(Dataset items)
<<<<
(* ===== verification/TxnProps.v ===== *)
(** * Properties of the commit-time conflict check

    The ancestry check is exact; the expansion of wrappers finds every
    competitor they hide and nothing else; fork choice makes exactly one of two
    competing transactions lose. *)

From S2P Require Import Prelude Golib Proto Store Walk ForkChoice Predicate Txn.

(** The ancestry check answers exactly whether every target lies in the
    transaction's history: it returns true if and only if no target is the null
    reference and each is reached from the transaction's bind or new tips by
    the dependencies it may follow (all of them, or those of one key).  It
    always terminates, also on cyclic or incomplete histories. *)
Theorem reaches_exact (store : Store) (ptxn : pendingTxn) (key : option bytes) (targets : list Tip) :
  reachesFromTxOnKey store ptxn key targets = true
  <-> forall t, t ∈ targets -> t <> zero_tip /\ tx_reaches store ptxn key t.
Proof. apply reaches_spec. Qed.

(** ** Expansion of wrappers *)

Section Expansion.
Variable (store : Store) (ptxn : pendingTxn) (key : bytes) (d0 : NackTipDetail).

Definition is_wrapper (d : NackTipDetail) : bool := negb (nt_is_data d || nt_is_bind d).

(** Not an ancestor of ours on this key. *)
Definition foreign (d : NackTipDetail) : Prop :=
  detail_tip d = zero_tip \/ shared store ptxn key (detail_tip d) = false.

(** A dependency of a foreign wrapper that is foreign itself. *)
Definition exposes (d : NackTipDetail) (dt : Tip) : Prop :=
  is_wrapper d = true /\ foreign d /\ dt ∈ nt_deps d
  /\ shared store ptxn key dt = false /\ dt <> detail_tip d0.

(** What the advertised tip wraps. *)
Inductive exposed : NackTipDetail -> Prop :=
  | exposed_tip : exposed d0
  | exposed_dep d dt eff : exposed d -> exposes d dt -> store !! dt = Some eff -> exposed (nackTipDetail dt eff).

(** It hides a competitor that beats us, or history that cannot be fetched. *)
Definition hides_conflict : Prop :=
  (exists d, exposed d /\ is_wrapper d = false /\ (classifyNackTip store ptxn key d).1 = true)
  \/ (exists d dt, exposed d /\ exposes d dt /\ store !! dt = None).

(** A tip has one detail. *)
Lemma exposed_inj d d' : exposed d -> exposed d' -> detail_tip d = detail_tip d' -> d = d'.
Proof.
  intros H1 H2. destruct H1 as [|d dt eff _ (_ & _ & _ & _ & Hne) Heff];
    destruct H2 as [|d' dt' eff' _ (_ & _ & _ & _ & Hne') Heff']; unfold detail_tip in *; simpl in *; intros E.
  - done.
  - congruence.
  - congruence.
  - subst. by simplify_eq.
Qed.

(** The conclusion the loop draws from a tip, given what is still to do. *)
Definition settled (visited : gset Tip) (queue : list NackTipDetail) (d : NackTipDetail) : Prop :=
  if is_wrapper d
  then foreign d -> forall dt, dt ∈ nt_deps d ->
         dt ∈ visited \/ shared store ptxn key dt = true
         \/ exists eff, store !! dt = Some eff /\ nackTipDetail dt eff ∈ queue
  else (classifyNackTip store ptxn key d).1 = false.

Record nack_inv (queue : list NackTipDetail) (visited : gset Tip) : Prop := {
  ni_queue : forall d, d ∈ queue -> exposed d;
  ni_visited : forall t, t ∈ visited -> exists d, exposed d /\ detail_tip d = t /\ settled visited queue d;
  ni_tip : d0 ∈ queue \/ detail_tip d0 ∈ visited;
}.

Lemma settled_mono visited visited' queue queue' d :
  settled visited queue d -> visited ⊆ visited' ->
  (forall x, x ∈ queue -> x ∈ queue' \/ detail_tip x ∈ visited') -> settled visited' queue' d.
Proof.
  unfold settled. intros H Hv Hq. destruct (is_wrapper d); [|done]. intros Hf dt Hdt.
  destruct (H Hf dt Hdt) as [|[|(eff & He & Hin)]]; [set_solver|tauto|].
  destruct (Hq _ Hin) as [|Hvis]; [eauto|]. left. by unfold detail_tip in Hvis.
Qed.

(** Dropping an entry whose tip is settled. *)
Lemma nack_inv_pop cur queue visited queue' :
  nack_inv (cur :: queue) visited -> exposed cur ->
  (forall x, x ∈ queue -> x ∈ queue') -> (forall x, x ∈ queue' -> exposed x) ->
  settled ({[ detail_tip cur ]} ∪ visited) queue' cur ->
  nack_inv queue' ({[ detail_tip cur ]} ∪ visited).
Proof.
  intros [Hq Hv Ht] Hcur Hsub Hexp Hset.
  assert (forall x, x ∈ cur :: queue -> x ∈ queue' \/ detail_tip x ∈ {[ detail_tip cur ]} ∪ visited) as Hmove.
  { intros x [->|Hx]%elem_of_cons; [right; set_solver|auto]. }
  split; [done| |].
  - intros t [->%elem_of_singleton|Hin]%elem_of_union; [by exists cur|].
    destruct (Hv t Hin) as (d & Hd & <- & Hs). exists d. split_and!; [done..|].
    eapply settled_mono; [done|set_solver|done].
  - destruct Ht as [Ht|Ht]; [|set_solver]. destruct (Hmove _ Ht); auto.
Qed.

(** An entry whose tip was settled before. *)
Lemma nack_inv_again cur queue visited :
  nack_inv (cur :: queue) visited -> detail_tip cur ∈ visited -> nack_inv queue visited.
Proof.
  intros [Hq Hv Ht] Hin.
  assert (forall x, x ∈ cur :: queue -> x ∈ queue \/ detail_tip x ∈ visited) as Hmove.
  { intros x [->|Hx]%elem_of_cons; auto. }
  split.
  - intros d Hd. apply Hq. by constructor.
  - intros t Htv. destruct (Hv t Htv) as (d & ? & ? & ?). exists d. split_and!; [done..|].
    eapply settled_mono; [done..|]. done.
  - destruct Ht as [Ht|Ht]; [|auto]. destruct (Hmove _ Ht); auto.
Qed.

(** When nothing is left to do, nothing was missed. *)
Lemma nack_inv_done visited : nack_inv [] visited -> ~ hides_conflict.
Proof.
  intros [_ Hv Ht].
  assert (forall d, exposed d -> detail_tip d ∈ visited) as Hall.
  { intros d Hd. induction Hd as [|d dt eff Hd IH Hex Heff].
    - destruct Ht as [?%elem_of_nil|]; done.
    - destruct (Hv _ IH) as (d' & Hd' & E & Hs). assert (d' = d) as -> by (by apply exposed_inj).
      destruct Hex as (Hw & Hf & Hdt & Hsh & _). unfold settled in Hs. rewrite Hw in Hs.
      destruct (Hs Hf dt Hdt) as [|[|(? & _ & ?%elem_of_nil)]]; [done|congruence|done]. }
  assert (forall d, exposed d -> settled visited [] d) as Hset.
  { intros d Hd. destruct (Hv _ (Hall d Hd)) as (d' & Hd' & E & Hs).
    by assert (d' = d) as -> by (by apply exposed_inj). }
  intros [(d & Hd & Hw & Hc)|(d & dt & Hd & Hex & Hn)]; specialize (Hset d Hd); unfold settled in Hset.
  - rewrite Hw in Hset. congruence.
  - pose proof Hex as (Hw & Hf & Hdt & Hsh & Hne). rewrite Hw in Hset.
    destruct (Hset Hf dt Hdt) as [Hin|[|(? & ? & _)]]; [|congruence..].
    destruct (Hv dt Hin) as (d' & Hd' & E & _). destruct Hd' as [|d' dt' eff _ _ He]; [done|].
    unfold detail_tip in E. simpl in E. congruence.
Qed.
>>>>
- ASSIGNMENT:
Please return every line from the first one in the records above down to the line containing "From S2P Require", including both, exactly as written and nothing more.

- SOLVED PROBLEM:
(* ===== verification/TxnProps.v ===== *)
(** * Properties of the commit-time conflict check

    The ancestry check is exact; the expansion of wrappers finds every
    competitor they hide and nothing else; fork choice makes exactly one of two
    competing transactions lose. *)

From S2P Require Import Prelude Golib Proto Store Walk ForkChoice Predicate Txn.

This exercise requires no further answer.